L'organisation patronale française, le Medef, a dévoilé un vaste plan de redressement des finances publiques, dont l'objectif est de réaliser 100 milliards d'euros d'économies d'ici 2030. Ce document, présenté en pleines Rencontres économiques d'Aix-en-Provence, a été accueilli favorablement par le ministre de l'Économie, qui y voit une contribution constructive au débat sur la soutenabilité de la dette.
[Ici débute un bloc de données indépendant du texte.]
(* ===== verification/Spinlock.v ===== *)
(** * Spinlocks

    Models src/kernel/src/spinlock.h and spinlock.cpp: the lock, the locker that takes it
    in its constructor and gives it back in its destructor, and threads that run them
    with every atomic instruction as one step. *)

From S2P Require Import Prelude.

Module Spinlock.

(** [lock cmpxchg]: the lock is set when it was free, and the result says so. *)
Definition compare_and_swap_lock (locked : bool) : bool * bool := if locked then (false, true) else (true, true).

(** [lock xchg]: the old value, and the lock is set. *)
Definition test_and_set_lock (locked : bool) : bool * bool := (locked, true).

(** [while (compare_and_swap_lock() == true);] run alone. *)
Fixpoint lock (fuel : nat) (locked : bool) : outcome bool :=
  match fuel with
  | O => Stop Hung
  | S fuel =>
      let '(r, locked) := compare_and_swap_lock locked in
      if r then lock fuel locked else Done locked
  end.

Definition unlock (locked : bool) : bool := false.

(** ** Threads *)

(** Where a thread is: before its locker, in the loop of [lock], behind it, after an
    explicit [unlock] with the destructor still to come. *)
Inductive place := Outside | Locking | Inside | Unlocked.

#[export] Instance place_eq_dec : EqDecision place.
Proof. solve_decision. Defined.

Record threads := mkThreads { locked : bool; at_place : nat -> place }.

Definition move (t : nat) (p : place) (l : bool) (s : threads) : threads := mkThreads l (fun u => if decide (u = t) then p else at_place s u).

Inductive step : threads -> threads -> Prop :=
| s_construct s t : at_place s t = Outside -> step s (move t Locking (locked s) s)
| s_cas_again s t l : at_place s t = Locking -> compare_and_swap_lock (locked s) = (true, l) -> step s (move t Locking l s)
| s_cas_done s t l : at_place s t = Locking -> compare_and_swap_lock (locked s) = (false, l) -> step s (move t Inside l s)
| s_unlock s t : at_place s t = Inside -> step s (move t Unlocked (unlock (locked s)) s)
| s_destroy s t : at_place s t = Inside \/ at_place s t = Unlocked -> step s (move t Outside (unlock (locked s)) s).

Definition start : threads := mkThreads false (fun _ => Outside).

(** A thread that starts comes through. *)
Lemma enters s t : at_place s t = Outside -> exists s', rtc step s s' /\ locked s' = true /\ forall u, at_place s' u = if decide (u = t) then Inside else at_place s u.
Proof.
  intros Ht. set (s1 := move t Locking (locked s) s). assert (P1 : at_place s1 t = Locking) by (cbn; by rewrite decide_True).
  assert (R1 : step s s1) by (by apply s_construct). destruct (locked s) eqn:El.
  - exists (move t Inside true s1). split_and!; [eapply rtc_l; [exact R1|]; apply rtc_once, s_cas_done; [done|]; cbn; done|done|].
    intros u. cbn. by destruct (decide (u = t)).
  - set (s2 := move t Locking true s1). assert (P2 : at_place s2 t = Locking) by (cbn; by rewrite decide_True).
    exists (move t Inside true s2). split_and!; [eapply rtc_l; [exact R1|]; eapply rtc_l; [apply (s_cas_again s1 t true); [done|]; cbn; done|];
      apply rtc_once, s_cas_done; [done|done]|done|].
    intros u. cbn. by destruct (decide (u = t)).
Qed.

Lemma crowd n : exists s, rtc step start s /\ ((0 < n)%nat -> locked s = true) /\ (forall t, (t < n)%nat -> at_place s t = Inside) /\ (forall t, (n <= t)%nat -> at_place s t = Outside).
Proof.
  induction n as [|n (s & Hr & Hl & Hin & Hout)]; [exists start; split_and!; [done|lia|lia|done]|].
  destruct (enters s n (Hout n ltac:(lia))) as (s' & Hr' & Hl' & Hp). exists s'. split_and!; [by transitivity s|done| |].
  - intros t Ht. rewrite Hp. destruct (decide (t = n)); [done|]. apply Hin. lia.
  - intros t Ht. rewrite Hp, decide_False by lia. apply Hout. lia.
Qed.

(** ** Claims *)

(** Alone, a thread takes the lock in two turns of the loop, or one when it is taken
    already. *)
Theorem lock_ends fuel l : (2 <= fuel)%nat -> lock fuel l = Done true.
Proof. intros Hf. destruct fuel as [|[|fuel]]; [lia|lia|]. by destruct l. Qed.

Lemma lock_ends_witness : lock 2 false = Done true.
Proof. apply (lock_ends 2 false). lia. Defined.

(** C34: Any number of threads can be behind the lock at once: the loop ends when the lock
    is taken, whoever has it. *)
Theorem spinlock_does_not_exclude n : (2 <= n)%nat -> exists s, rtc step start s /\ locked s = true /\ forall t, (t < n)%nat -> at_place s t = Inside.
Proof.
  intros Hn. destruct (crowd n) as (s & Hr & Hl & Hin & _). exists s. split_and!; [done|apply Hl; lia|done].
Qed.

Lemma spinlock_does_not_exclude_witness : exists s, rtc step start s /\ locked s = true /\ forall t, (t < 2)%nat -> at_place s t = Inside.
Proof. apply (spinlock_does_not_exclude 2). lia. Defined.

End Spinlock.
(** ** Claim *)

(** C30: [find_pci_devices] finds every function there is: for each bus of each entry of the
    table, but for the last bus it names, and each device whose function 0 is there, a
    system device for every AHCI controller and every E1000 card, in order. Their
    configuration pages are mapped to themselves afterwards, nothing but page tables has
    been written to, and frames for the tables suffice. *)
Theorem pci_devices_are_found {F : Type} `{!FrameAllocator F} root name g m (fr : F) K :
  let mcfg := Acpi.find_system_table name m g in let n := mcfg_entries m mcfg in
  root ≠ 0 -> mcfg ≠ 0 -> fa_inv fr -> tree_wf m fr root -> mcfg_ok root m fr mcfg n K -> 0 <= n -> 0 <= K -> n * (K * 864) <= fa_avail fr ->
  exists m' fr', find_pci_devices root name g (m, fr, []) = Done (m', fr', t ← seqZ 0 n; of_entry m mcfg t) /\ tree_wf m' fr' root /\
    (forall f, data_frame m fr root f -> same_bytes m m' f) /\
    (forall d, d ∈ (t ← seqZ 0 n; of_entry m mcfg t) -> identity_mapped root m' (Header d)).
Proof.
  intros mcfg n Hroot Hm Hinv Hwf M Hn HK Hav. unfold find_pci_devices. cbn [fst]. fold mcfg. rewrite (proj2 (Z.eqb_neq _ _) Hm). unfold enumerate_pci. cbn [fst]. fold n.
  assert (I : inv root m fr m fr []) by (split; [done|done|by intros f Hf|by intros d Hd%elem_of_nil]).
  destruct (for_each_ok root m fr (K * 864) (of_entry m mcfg) (enumerate_entry root mcfg) (Z.to_nat n) 0) with (m := m) (fr := fr) (devs := @nil SystemDevice) as (m2 & fr2 & E2 & I2 & _); [lia| |done|rewrite Z2Nat.id by done; exact Hav|].
  - intros t Ht. apply (entry_ok root m fr Hroot mcfg n K); [done|done|lia].
  - cbn [app] in *. replace (seqZ 0 n) with (seqZ 0 (Z.of_nat (Z.to_nat n))) by (unfold seqZ; f_equal; f_equal; lia). exists m2, fr2. split_and!; [done|apply I2| |].
    + intros f Hf. by apply (in_data _ _ _ _ _ _ I2).
    + intros d Hd. by apply (in_devs _ _ _ _ _ _ I2).
Qed.

(** ** A machine with a network card and a disk controller

    The root of the page map in page 1, the system table in page 2, the MCFG table in
    page 3, and the one bus it names in the second megabyte: a card as device 3, and a
    controller as function 2 of device 31. *)
Definition write_function (a id class subclass progIF : Z) (m : mem) : mem := write8 (write8 (write8 (write_le 2 m (a + 2) id) (a + 9) progIF) (a + 10) subclass) (a + 11) class.

Definition example_config : mem := write_function 0x1fa000 0x2922 1 6 1 (write_function 0x1f8000 0x2918 6 1 0 (write_function 0x118000 0x100e 2 0 0 zero_mem)).

Definition example_memory : mem :=
  write8 (write8 (write_le 8 (write_le 4 (write_le 4 (write_le 8 (write_le 4 (write_le 4 example_config 100 0x4746434d) 8196 44) 8228 12288) 12288 0x4746434d) 12292 60) 12332 0x100000) 12343 1) 12297 0x96.

Definition example_frames : pmm := lock_pages 0 512 (mkPmm (Bits.init 250 0) 1990 1991 0 1990 0).

Lemma example_frames_spec : pmm_wf example_frames /\ forall p, 0 <= p < 512 -> locked example_frames p = true.
Proof.
  destruct (lock_pages_spec 0 512 (mkPmm (Bits.init 250 0) 1990 1991 0 1990 0)) as (W & _ & _ & B); [apply (empty_pmm_wf 250 1990 0); lia|lia|lia|unfold PAGE_SIZE; lia|].
  split; [exact W|]. intros p Hp. change example_frames with (lock_pages (0 * PAGE_SIZE) 512 (mkPmm (Bits.init 250 0) 1990 1991 0 1990 0)). rewrite (B p) by lia. unfold in_run. rewrite (proj2 (Z.leb_le _ _)), !(proj2 (Z.ltb_lt _ _)); [done|change (capacity _) with 2000; lia|lia|lia].
Qed.

Lemma example_root_entry i : 0 <= i < 512 -> entry example_memory PAGE_SIZE i = 0.
Proof.
  apply entry_of_zeroes. unfold PAGE_SIZE. intros x Hx. unfold example_memory, example_config, write_function.
  repeat first [rewrite read8_write8_ne by lia | rewrite write_le_frame by (cbn; lia)]. done.
Qed.

Lemma example_data p : 0 <= p < 512 -> p ≠ 1 -> data_frame example_memory example_frames PAGE_SIZE (p * PAGE_SIZE).
Proof.
  intros Hp Hne. apply empty_data_frame; [apply example_root_entry|split; [unfold PAGE_SIZE; lia|apply Z_mod_mult]| |unfold PAGE_SIZE; lia].
  exists p. split; [lia|split; [reflexivity|apply (proj2 example_frames_spec); lia]].
Qed.

Lemma pci_devices_are_found_witness :
  exists m' fr', find_pci_devices PAGE_SIZE 100 (Acpi.mkAcpi 0 8192) (example_memory, example_frames, []) = Done (m', fr', [E1000Device 0x118000; AHCIController 0x1fa000]) /\
    tree_wf m' fr' PAGE_SIZE /\ identity_mapped PAGE_SIZE m' 0x118000.
Proof.
  assert (Em : Acpi.find_system_table 100 example_memory (Acpi.mkAcpi 0 8192) = 12288) by (by vm_compute).
  pose proof (pci_devices_are_found PAGE_SIZE 100 (Acpi.mkAcpi 0 8192) example_memory example_frames 1) as H. cbv zeta in H. rewrite Em in H. change (mcfg_entries example_memory 12288) with 1 in H.
  assert (Ed : (t ← seqZ 0 1; of_entry example_memory 12288 t) = [E1000Device 0x118000; AHCIController 0x1fa000]) by (by vm_compute). rewrite Ed in H.
  destruct H as (m' & fr' & E & W & _ & Hi); [done|done|apply example_frames_spec| | |lia|lia|by vm_compute|].
  - apply empty_tree_wf; [split; [unfold PAGE_SIZE; lia|done]|exists 1; split; [lia|split; [reflexivity|apply (proj2 example_frames_spec); lia]]|apply example_root_entry].
  - split.
    + intros x Hx. unfold Acpi.sizeof_MCFGHeader, Acpi.sizeof_DeviceConfig in Hx. replace (x / PAGE_SIZE) with 3 by (clear - Hx; unfold PAGE_SIZE; dlia). apply example_data; lia.
    + intros t Ht. assert (t = 0) as -> by lia. cbv zeta. change (12288 + Acpi.sizeof_MCFGHeader + Acpi.sizeof_DeviceConfig * 0) with 12332. change (Acpi.EndBus example_memory 12332) with 1. change (Acpi.StartBus example_memory 12332) with 0.
      change (Acpi.BaseAddress example_memory 12332) with 0x100000. split; [lia|]. intros bus Hb dev fn Hd Hf. assert (bus = 0) as -> by lia. unfold function_address.
      replace (0x100000 + 0 * 2 ^ 20 + dev * 2 ^ 15 + fn * 2 ^ 12) with ((256 + dev * 8 + fn) * PAGE_SIZE) by (unfold PAGE_SIZE; lia). split_and!; [apply Z_mod_mult|unfold PAGE_SIZE; lia|unfold PAGE_SIZE; lia|].
      apply example_data; lia.
  - exists m', fr'. split_and!; [exact E|done|]. apply (Hi (E1000Device 0x118000)). left.
Defined.

End Pci.
(* ===== verification/Syscalls.v ===== *)
(** * System calls

    Models the handlers of src/kernel/src/interrupts/syscalls.cpp that work on
    files, memory, processes, sockets and event queues, over the components
    they call.  [k_hw] holds the registers the caller was interrupted with
    (what [r11] points to); a handler that calls [Scheduler::yield] does not
    return to it.  Memory behind user pointers is [k_user]; structures behind
    pointers ([SocketAddress], [Event]) are passed along with the pointer. *)

From S2P Require Import Prelude PhysMem Bitmap FrameAlloc Paging PageMap PageClone LinkedList SparseVector RingBuffer Event Process Scheduler.
From S2P Require Import FileMeta PipeDriver InputDriver SocketDriver Utf Fat Vfs ProcessLife ForkMemory ElfLoader KernelDrivers.

Module Sys.

(** The [int] a wider value is returned as. *)
Definition to_int (z : Z) : Z := (z + 2 ^ 31) mod 2 ^ 32 - 2 ^ 31.

(** The bytes of the C string at [a]; without a NUL in the first [fuel] bytes
    the scan runs on. *)
Fixpoint c_string (fuel : nat) (m : mem) (a : Z) : outcome (list Z) :=
  match fuel with
  | O => Stop Hung
  | S f => if read8 m a =? 0 then Done [] else l ← c_string f m (a + 1); Done (read8 m a :: l)
  end.

(** The strings of the null-terminated array of pointers at [args]. *)
Fixpoint c_strings (fuel : nat) (m : mem) (args : Z) : outcome (list (list Z)) :=
  match fuel with
  | O => Stop Hung
  | S f =>
      if (args =? 0) || (read64 m args =? 0) then Done []
      else str ← c_string fuel m (read64 m args); l ← c_strings f m (args + 8); Done (str :: l)
  end.

Section Handlers.
Context {Dev : Type} `{!StorageDevices Dev} (fresh : nat -> list Z) (fuel : nat).
Context (fxsr_enabled : bool) (fx : fx_unit) (uninitialised : CPUState).

#[local] Existing Instance Socket.AddressType_eq_dec.
#[local] Instance sys_drivers : Drivers (@Kernel.drivers Dev) := Kernel.kernel_drivers fresh fuel.
Notation kern := (Life.kernel (@Kernel.drivers Dev)).
Implicit Types k : kern.

(** What a handler did: it returned a value, or yielded. *)
Definition result : Type := outcome (option Z * kern).
Definition returns (r : Z) (k : kern) : result := Done (Some r, k).

Definition yields (k : kern) : result :=
  '(hw, s) ← yield fxsr_enabled fx uninitialised (Life.k_hw k) (Life.k_sched k);
  Done (None, Life.with_hw hw (Life.with_sched s k)).

(** [Scheduler::CurrentProcess->value()] *)
Definition this_process (k : kern) : outcome Z := Vfs.current_process (Life.k_sched k).

Definition update_process (a : Z) (f : Process -> Process) (k : kern) : outcome kern :=
  s ← modify_proc a f (Life.k_sched k); Done (Life.with_sched s k).

(** [CurrentProcess->value()->valid_address(p)] *)
Definition valid_pointer (p : Z) (k : kern) : outcome bool :=
  a ← this_process k; q ← proc a (Life.k_sched k); Done (valid_address p q).

(** The registers of the caller go to its process, which sleeps. *)
Definition go_to_sleep (a : Z) (k : kern) : outcome kern :=
  update_process a (fun p => with_State SLEEPING (with_CPU (regs (Life.k_hw k)) p)) k.

(** [meta->offset += rc] *)
Definition advance_offset (a rc : Z) (k : kern) : outcome kern :=
  let v := Life.k_vfs k in
  meta ← Store.get a (Vfs.metas v);
  Done (Life.with_files (Vfs.with_metas (Store.put a (with_offset (offset meta +64 rc) meta) (Vfs.metas v)) v) (Life.files k) k).

(** ** Files *)

Definition sys0_open (path : Z) (k : kern) : result :=
  ok ← valid_pointer path k;
  if negb ok then returns FD_Invalid k
  else
    str ← c_string fuel (Life.k_user k) path;
    '(fds, v, ds) ← Vfs.open (string_of_bytes str) (Life.k_vfs k) (Life.files k);
    returns (Vfs.FProcess fds) (Life.with_files v ds k).

Definition sys1_close (fd : Z) (k : kern) : outcome kern :=
  '(_, v, ds) ← Vfs.close_current fd (Life.k_vfs k) (Life.files k);
  Done (Life.with_files v ds k).

(** The handler's own shared pointer to the file stays on the stack of a call
    that does not come back from [yield]. *)
Definition sys2_read (fd buffer byteCount : Z) (k : kern) : result :=
  ok ← valid_pointer buffer k;
  if negb ok then returns 0 k
  else
    a ← Vfs.file_current fd (Life.k_vfs k) (Life.k_sched k);
    meta ← Store.get a (Vfs.metas (Life.k_vfs k));
    if FileSize meta <=? offset meta then returns 0 k
    else
      let byteCount := if FileSize meta <? offset meta +64 byteCount then FileSize meta -64 offset meta else byteCount in
      process ← this_process k;
      '(rc, ds, um) ← Vfs.read fd buffer byteCount 0 (Life.k_vfs k) (Life.files k) (Life.k_user k);
      let k := Life.with_user um (Life.with_files (Life.k_vfs k) ds k) in
      if rc =? -2 then k ← go_to_sleep process k; yields (Life.with_files (Vfs.hold a (Life.k_vfs k)) (Life.files k) k)
      else
        k ← (if 0 <? rc then advance_offset a rc k else Done k);
        returns (to_int rc) k.

Definition sys3_write (fd buffer byteCount : Z) (k : kern) : result :=
  ok ← valid_pointer buffer k;
  if negb ok then returns 0 k
  else
    process ← this_process k;
    k ← update_process process (with_CPU (regs (Life.k_hw k))) k;
    '(rc, ds) ← Vfs.write fd buffer byteCount 0 (Life.k_vfs k) (Life.files k) (Life.k_user k);
    let k := Life.with_files (Life.k_vfs k) ds k in
    if rc =? -2 then
      process ← this_process k;
      k ← update_process process (with_State SLEEPING) k; yields k
    else
      k ← (if 0 <? rc then a ← Vfs.file_current fd (Life.k_vfs k) (Life.k_sched k); advance_offset a rc k else Done k);
      returns (to_int rc) k.

Definition sys12_repfd (fd replaced : Z) (k : kern) : outcome kern :=
  process ← this_process k;
  '(_, v, ds) ← Vfs.dup2 process fd replaced (Life.k_vfs k) (Life.files k);
  Done (Life.with_files v ds k).

Definition sys16_dup (fd : Z) (k : kern) : result :=
  process ← this_process k;
  '(fds, v, ds) ← Vfs.dup process fd (Life.k_vfs k) (Life.files k);
  returns (Vfs.FProcess fds) (Life.with_files v ds k).

(** A new file: its metadata goes to the store and to the tables of [process]. *)
Definition add_new_file (f : FileMetadata) (process : Z) (k : kern) : outcome (Vfs.FileDescriptors * kern) :=
  let '(a, ms) := Store.new f (Vfs.metas (Life.k_vfs k)) in
  '(fds, v, ds) ← Vfs.add_file a process (Vfs.with_metas ms (Life.k_vfs k)) (Life.files k);
  Done (fds, Life.with_files v ds k).

Definition with_drivers (d : @Kernel.drivers Dev) (k : kern) : kern :=
  Life.with_files (Life.k_vfs k) (d, Life.k_sched k) k.

Definition sys13_pipe (fds : Z) (k : kern) : result :=
  process ← this_process k;
  ok ← valid_pointer fds k;
  if negb ok then returns (-1) k
  else
    let '(readEnd, writeEnd, pipes) := Pipe.lay_pipe (Kernel.pipes (Life.k_drivers k)) in
    let k := with_drivers (Kernel.with_pipes pipes (Life.k_drivers k)) k in
    '(readFDs, k) ← add_new_file readEnd process k;
    '(writeFDs, k) ← add_new_file writeEnd process k;
    let um := write64 (Life.k_user k) fds (Vfs.FProcess readFDs) in
    let um := write64 um (fds + 8) (Vfs.FProcess writeFDs) in
    returns 0 (Life.with_user um k).

Definition SEEK_CUR : Z := 0.
Definition SEEK_END : Z := 1.
Definition SEEK_SET : Z := 2.

Definition set_offset (a x : Z) (k : kern) : outcome kern :=
  let v := Life.k_vfs k in
  meta ← Store.get a (Vfs.metas v);
  Done (Life.with_files (Vfs.with_metas (Store.put a (with_offset x meta) (Vfs.metas v)) v) (Life.files k) k).

(** [offset] is signed; adding it to an unsigned value converts it. *)
Definition sys14_seek (fd offs whence : Z) (k : kern) : result :=
  a ← Vfs.file_current fd (Life.k_vfs k) (Life.k_sched k);
  if a =? 0 then returns 1 k
  else
    file ← Store.get a (Vfs.metas (Life.k_vfs k));
    if whence =? SEEK_CUR then
      if offs =? 0 then returns 0 k
      else
        let current_offset := offset file in
        if (offs <? 0) && (current_offset <? wrap64 (- offs)) then returns 1 k
        else if FileSize file <? current_offset +64 offs then returns 1 k
        else k ← set_offset a (offset file +64 offs) k; returns 0 k
    else if whence =? SEEK_END then
      if 0 <? offs then returns 1 k
      else k ← set_offset a (FileSize file +64 offs) k; returns 0 k
    else if whence =? SEEK_SET then
      if offs <? 0 then returns 1 k
      else if FileSize file <=? offs then returns 1 k
      else k ← set_offset a offs k; returns 0 k
    else returns 1 k.

Definition sys15_pwd (buffer numBytes : Z) (k : kern) : result :=
  if (buffer =? 0) || (numBytes =? 0) then returns 0 k
  else
    a ← this_process k;
    p ← proc a (Life.k_sched k);
    let cwd := bytes_of_string (WorkingDirectory p) in
    let size := Z.of_nat (length cwd) in
    let entire := size <? numBytes in
    let byteCount := if entire then size + 1 else numBytes in
    let um := store_bytes buffer (take (Z.to_nat byteCount) (cwd ++ [0])) (Life.k_user k) in
    let um := write8 um (buffer + byteCount - 1) 0 in
    returns (if entire then 1 else 0) (Life.with_user um k).

Definition sys25_directory_data (path dirp count : Z) (k : kern) : result :=
  if count =? 0 then returns 0 k
  else
    ok ← valid_pointer path k;
    if negb ok then returns (-1) k
    else
      ok ← valid_pointer dirp k;
      if negb ok then returns (-1) k
      else
        str ← c_string fuel (Life.k_user k) path;
        '(rc, um) ← Vfs.directory_data (string_of_bytes str) count dirp (Life.k_vfs k) (Life.k_drivers k) (Life.k_user k);
        returns (to_int rc) (Life.with_user um k).

(** ** Memory *)

Definition pages_of (size : Z) : Z := if size mod PAGE_SIZE =? 0 then size / PAGE_SIZE else 1 + size / PAGE_SIZE.

Definition map_flags : Z := Z.lor (Z.lor (Z.lor 0 (flag_value Present)) (flag_value UserSuper)) (flag_value ReadWrite).

Definition sys6_map (address size flags : Z) (k : kern) : result :=
  process ← this_process k;
  let count := pages_of size in
  '(pa, fr) ← request_pages count (Life.k_frames k);
  p ← proc process (Life.k_sched k);
  let '(address, p') :=
    if address =? 0 then
      (next_region_vaddr p, with_next_region_vaddr (next_region_vaddr p +64 (count *64 PAGE_SIZE)) p)
    else (address, p) in
  k ← update_process process (fun _ => add_memory_region address pa size map_flags p') k;
  st ← map_pages (CR3 p) address pa map_flags count (Life.k_mem k, fr);
  returns address (Life.with_memory st k).

Definition sys7_unmap (address : Z) (k : kern) : outcome kern :=
  process ← this_process k;
  p ← proc process (Life.k_sched k);
  match List.find (fun r => vaddr r =? address) (Memories p) with
  | None => Done k
  | Some r =>
      let m := unmap_pages (CR3 p) address (pages r) (Life.k_mem k) in
      let fr := free_pages (paddr r) (pages r) (Life.k_frames k) in
      update_process process (remove_memory_region address) (Life.with_memory (m, fr) k)
  end.

(** ** Processes *)

Definition sys5_exit (status : Z) (k : kern) : result :=
  a ← this_process k;
  p ← proc a (Life.k_sched k);
  '(_, k) ← Life.remove_process (ProcessID p) status k;
  yields k.

Definition sys9_waitpid (pid : Z) (k : kern) : result :=
  this ← this_process k;
  p ← proc this (Life.k_sched k);
  match list_find (fun z => ZombiePID z = pid) (Zombies p) with
  | Some (i, z) =>
      k ← update_process this (with_Zombies (delete i (Zombies p))) k;
      returns (ReturnStatus z) k
  | None =>
      a ← process pid (Life.k_sched k);
      if a =? 0 then returns (-1) k
      else
        k ← update_process a (fun q => with_WaitingList (WaitingList q ++ [ProcessID p]) q) k;
        k ← go_to_sleep this k;
        yields k
  end.

Definition with_RSP (x : Z) (c : CPUState) : CPUState :=
  mkCPU x (RBX c) (RCX c) (RDX c) (RSI c) (RDI c) (RBP c) (R8 c) (R9 c) (R10 c) (R11 c) (R12 c)
    (R13 c) (R14 c) (R15 c) (FS c) (GS c) (RAX c) (Frame c).

(** [newProcess] is the address the new object gets. *)
Definition sys10_fork (newProcess : Z) (k : kern) : result :=
  process ← this_process k;
  let cpu := with_RSP (sp (Frame (regs (Life.k_hw k)))) (regs (Life.k_hw k)) in
  let k := Life.with_hw (mkMachine cpu (fpu (Life.k_hw k)) (vm (Life.k_hw k))) k in
  k ← update_process process (with_CPU cpu) k;
  '(cpid, k) ← Life.CopyUserspaceProcess process newProcess k;
  returns cpid k.

(** A process that could not be replaced sleeps; the value says whether the
    handler returned. *)
Definition sys11_exec (uninitialised_ident : list Z) (path args : Z) (k : kern) : outcome (bool * kern) :=
  if path =? 0 then Done (true, k)
  else
    process ← this_process k;
    str ← c_string fuel (Life.k_user k) path;
    '(fds, v, ds) ← Vfs.open (string_of_bytes str) (Life.k_vfs k) (Life.files k);
    let k := Life.with_files v ds k in
    if negb (Vfs.fds_valid fds) then Done (true, k)
    else
      k ← update_process process (fun p => with_paths (string_of_bytes str) (WorkingDirectory p) p) k;
      strs ← c_strings fuel (Life.k_user k) args;
      '(success, k) ← Elf.ReplaceUserspaceElf64Process uninitialised_ident process (Vfs.FProcess fds) (str :: strs) k;
      if negb success then
        k ← update_process process (with_State SLEEPING) k;
        '(_, k) ← yields k; Done (false, k)
      else
        k ← sys1_close (Vfs.FProcess fds) k;
        p ← proc process (Life.k_sched k);
        '(_, k) ← yields (Life.with_hw (mkMachine (CPU p) (fpu (Life.k_hw k)) (vm (Life.k_hw k))) k);
        Done (false, k).

(** ** Sockets *)

Definition sockets_of (k : kern) : Socket.SocketDriver := Kernel.sockets (Life.k_drivers k).
Definition with_sockets (so : Socket.SocketDriver) (k : kern) : kern := with_drivers (Kernel.with_sockets so (Life.k_drivers k)) k.

(** [file->driver_data()] taken for a socket's data: another driver's is not. *)
Definition socket_data (a : Z) (k : kern) : outcome Z :=
  file ← Store.get a (Vfs.metas (Life.k_vfs k));
  if decide (FileDriver file = Some SocketsDriver) then Done (DriverData file) else Stop Undefined.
Le plan du Medef table sur plusieurs leviers structurels. L'une des principales propositions concerne le système de retraite : l'organisation souhaite un recul progressif de l'âge légal de départ à la retraite à 65 ans. Elle estime que la France, avec un âge effectif de sortie plus bas que celui de ses voisins européens, n'exploite pas ce levier pour alléger les charges pesant sur les comptes publics.
Dans le domaine fiscal, le Medef préconise une hausse de la TVA. Cette mesure, généralement perçue comme impopulaire, permettrait d'augmenter les recettes sans pénaliser directement la compétitivité des entreprises. L'organisation propose également de réduire le nombre de fonctionnaires, dans une logique de rationalisation des dépenses de l'État.
Interrogé sur cette feuille de route, le ministre de l'Économie a déclaré : « Dites-nous ce dont vous rêvez », semblant inviter les acteurs économiques à formuler leurs ambitions pour le pays. Il a qualifié le plan du Medef de « positive », tout en précisant que le gouvernement examinerait ces propositions avec attention dans le cadre de la préparation du budget.
Le plan du Medef intervient dans un contexte où la France cherche à réduire son déficit public, après des années de dépenses élevées liées à la crise sanitaire et aux mesures de soutien à l'économie. Le gouvernement a déjà engagé des réformes, mais la pression des agences de notation et des institutions européennes incite à accélérer le rythme des économies.
Plusieurs syndicats et partis d'opposition ont déjà critiqué le projet, estimant qu'il pèse principalement sur les ménages et les agents publics. La question de l'âge de la retraite, en particulier, reste un sujet sensible depuis la dernière réforme qui avait suscité de vastes mouvements sociaux.
Pour l'heure, le Medef n'a pas précisé le calendrier précis de mise en œuvre de ces mesures, mais l'organisation compte peser sur les débats à venir autour des finances publiques. Le ministre de l'Économie a promis de consulter l'ensemble des parties prenantes avant d'arrêter la trajectoire budgétaire pour les prochaines années.